Tuesday, August 11, 2009

Reality Check on the White House Reality Check

The White House has unveiled a new " Reality Check page at where people can go to "get the facts" on health care reform. I guess we know now why they were collecting all the "fishy" disinformation out on the internet. The page is a collection of videos meant to dispel specific myths that are being perpetuated by assorted fishy types all over the internets.

The MSM are out in full force giving the new site all the attention they can muster. Is the site a true "reality check" or merely "keeping it real?" I am going to go with the latter. This is a rehash of many of the same ineffective arguments that the White House has trotted out over the last several weeks to no avail. Why they would believe this new format should make the sudden difference, is unclear.

Pat at And so it goes in Shreveport does a nice job arguing there is less reality check and much more politics as usual in these videos. Keith Hennessey gets a bit feisty and sends an email to Linda Douglass to report the "fishy" statements coming from the "rabble rousers" in the Ford Office Building. The suspicious mob at the CBO have done the unthinkable in pointing out none of the legislation currently proposed does anything to "bend down costs" over time.

Kavita Patel assistant to Senior Advisor Valerie Jarret, attempts to address rumors that government health care will increase rationing. At :38 Dr. Patel makes the statement health care is already rationed by insurance companies. This seems rather contradictory to the President's statement at his July 22nd Press Conference that doctors take out tonsils willy nilly because they can make more money. The President has also suggested taxing gold plated insurance plans that encourage over-usage of medical services, thereby driving up costs through inflation, as a means of cost control. If the insurance plans give open access to medical services drive up costs, how can a government plan that claims it will put a stop to rationing possibly drive down costs?
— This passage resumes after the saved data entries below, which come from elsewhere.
(* ===== verification/ShmCtlTheorems.v ===== *)
(** What [remove] of the diagnostic tool removes.

    The kernel's answers about processes and names are those of [ProcTheorems]; the tool
    runs alone. Its lines and its exit status are those of [ShmCtl]. *)
From S2P Require Import Prelude ByteFields Errors CheckedMath Prog SeqLogic Checksum ProcIdentity ProcTheorems.
From S2P Require Import ProcessSpawn ShmObject OwnerSnapshot Clock ChannelLayout ChannelSegment SlotProtocol ChannelAbi ControlLock.
From S2P Require Import FdBroker ChannelFrames ToolCommon ShmCtl.

(** * Nonces as text *)

Lemma hex_digit_char d : 0 <= d < 16 -> hex_digit (ascii_code (digit_char d)) = Some d.
Proof.
  intros Hd. assert (d ∈ map Z.of_nat (seq 0 16)) as Hin.
  { apply list_elem_of_fmap. exists (Z.to_nat d). split; [lia|]. apply elem_of_seq. lia. }
  clear Hd. revert d Hin. apply Forall_forall. apply (bool_decide_unpack _). by vm_compute.
Qed.

Lemma lor_low q d : 0 <= d < 16 -> Z.lor (q * 16) d = q * 16 + d.
Proof.
  intros Hd. assert (Z.land (q * 16) d = 0) as Hz.
  { rewrite <- (Z.mod_small d (2 ^ 4)) by lia. rewrite <- Z.land_ones by lia.
    rewrite (Z.land_comm d), Z.land_assoc, Z.land_ones by lia. change (2 ^ 4) with 16.
    by rewrite Z_mod_mult. }
  pose proof (Z.add_lor_land (q * 16) d). lia.
Qed.

Lemma digits_length b n v : length (digits b n v) = n.
Proof. revert v. induction n as [|n IH]; intros v; cbn [digits]; [done|]. rewrite length_app, IH. cbn. lia. Qed.

Lemma parse_hex_loop_app n s t acc :
  length s = n ->
  forall m, parse_hex_loop (n + m) (s ++ t) acc =
  match parse_hex_loop n s acc with Some v => parse_hex_loop m t v | None => None end.
Proof.
  intros <- m. revert acc. induction s as [|c s IH]; intros acc; [done|]. cbn.
  by destruct (hex_digit c).
Qed.
Lemma pop_body_inv r s :
  pop_round_ok r -> po_delivered s < target -> pop_inv s ->
  pop_inv (pop_body kSize policy producer_count messages target r s).
Proof.
  intros (Hr1 & Hr2 & Hn) Hlt (Hb & Ht & Hrec & Hd & Hs). unfold pop_body.
  destruct (po_stop_before r || po_stop_after r); [by refine (conj Hb (conj Ht (conj Hrec (conj Hd _))))|].
  set (waits := bool_decide (policy = wp_kBlocking) && _).
  destruct (wait_counters cr_kConsumer waits (has_code (po_wait r) kTimeout) (has_code (po_try r) kQueueContention)
    (has_code (po_try r) kQueueEmpty) ct_queue_empty (po_header s)) as [Hb' Ht']; [done..|].
  set (h := if waits then _ else _) in *. clearbody h.
  assert (po_success s = true -> rh_errors h = 0) as He.
  { intros H. destruct (Hs H) as [_ He]. unfold tracked in Ht'. congruence. }
  rewrite <- Ht' in Ht.
  assert (received_ok (if waits then po_wait r else po_try r)) as Hrx by by destruct waits.
  destruct (if waits then po_wait r else po_try r) as [p|e].
  - destruct Hrx as (Hp & Hq & Hst).
    destruct (valid_payload kSize p producer_count messages (po_receive_ns r)) as [latency|] eqn:Hv.
    + destruct (valid_payload_latency _ _ _ Hv Hst Hn) as (Hlat & Hpr & Hsq).
      unfold pop_inv. cbn [po_header po_records po_delivered po_success]. rewrite length_app. cbn [length].
      split; [by apply base_bump|]. split.
      { rewrite tracked_delivered. cbn [fst tracked] in *. injection Ht as -> ->. f_equal.
        rewrite u64_small; [lia|]. unfold is_u64. assert (UINT64_MAX / 24 < UINT64_MAX) by done. lia. }
      split; [|split; [lia|intros H; destruct (Hs H); split; [lia|by apply He]]].
      apply Forall_app. split; [done|]. apply Forall_singleton. done.
    + unfold pop_inv. cbn [po_header po_records po_delivered po_success].
      rewrite tracked_note, tracked_bump by done.
      refine (conj _ (conj Ht (conj Hrec (conj Hd _)))); [by apply base_note, base_bump|done].
  - assert (forall d n, Z.of_nat (length (po_records s)) <= d <= target ->
      pop_inv (mkPopState d (note_error h (err_code e)) (po_records s) false n)) as Hbad.
    { intros d n Hdn. unfold pop_inv. cbn [po_header po_records po_delivered po_success].
      rewrite tracked_note. refine (conj _ (conj Ht (conj Hrec (conj Hdn _)))); [by apply base_note|done]. }
    assert (forall c, c <> ct_published -> c <> ct_delivered -> c <> ct_errors ->
      pop_inv (mkPopState (po_delivered s) (bump c h) (po_records s) (po_success s) false)) as Hagain.
    { intros c H1 H2 H3. unfold pop_inv. cbn [po_header po_records po_delivered po_success].
      split; [by apply base_bump|]. rewrite (tracked_bump c) by done. split; [done|]. split; [done|].
      split; [done|]. intros H. destruct (Hs H). split; [done|].
      assert (rh_errors (bump c h) = rh_errors h) as -> by by destruct c. by apply He. }
    destruct (bool_decide (policy = wp_kBlocking) && bool_decide (err_code e = kTimeout)); [apply Hbad; lia|].
    destruct (bool_decide (err_code e = kQueueEmpty)); [by apply Hagain|].
    destruct (bool_decide (err_code e = kQueueContention)); [by apply Hagain|]. apply Hbad; lia.
Qed.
At :55 Dr Patel reiterates the President's "overpromise" that if you like your health care program and your doctor you can keep them. Keith Hennessey shows this is not a true statement for 10,000,000 if they were covered under the Kennedy Dodd bill:
Under the Kennedy-Dodd bill, that is not true for 10 million people. And the same will be true for any other bill that levels the playing field between employer-based and individually-purchased health insurance, which means any bill that offers subsidies to buy insurance outside of your job. You cannot avoid this problem. The mistake is not the unavoidable policy consequence. The mistake was making a Presidential promise that cannot be kept.
Jake Tapper notes the President continues to reiterate this promise despite a walk back on the promise in June:
But last month, as the president acknowledged during a press conference, he doesn’t literally mean that you are guaranteed to be able to keep your health care plan, and your doctor, if and when health care reform passes.

Patel repeats the President's overpromise as proof government doesn't want to take over your health care, then states "the notion the government will interfere with what you have, is really laughable." It is really the notion that government intervention will have no consequence on individual citizens that is laughable.

The video then segues to a clip of the President mocking the letters from citizens who state they don't want a Canadian style health care plan or a government plan, but at the same time demand that he doesn't touch their Medicare. Of course Medicare is a government plan but that in and of itself does not preclude expanded involvement in the health care industry by government. The President is repeating this same anecdote right now in his televised town hall in New Hampshire. He suggests that if the government does something right in health care why wouldn't they be able to do the same good by protecting consumers from insurers. While this sounds fine on its face, the notion that the only way the government can protect consumers from insurers is by expanding its role and becoming a competitor to the insurers is absurd. Greg Mankiw, in a post on August 6 links to a prescient paper by current dean of Harvard Medical School Jeffrey Flier that outlines the numerous ways government intervention and involvement in the health care industry has led to most of our current problems in health care. Further government intervention can certainly do more damage.

Finally, the President himself has said that he is a proponent of universal health care though we might not get there immediately:

Are the ideas that the current proposed reforms will not lead to a government takeover of health care really so laughable? It sure doesn't look that way to me.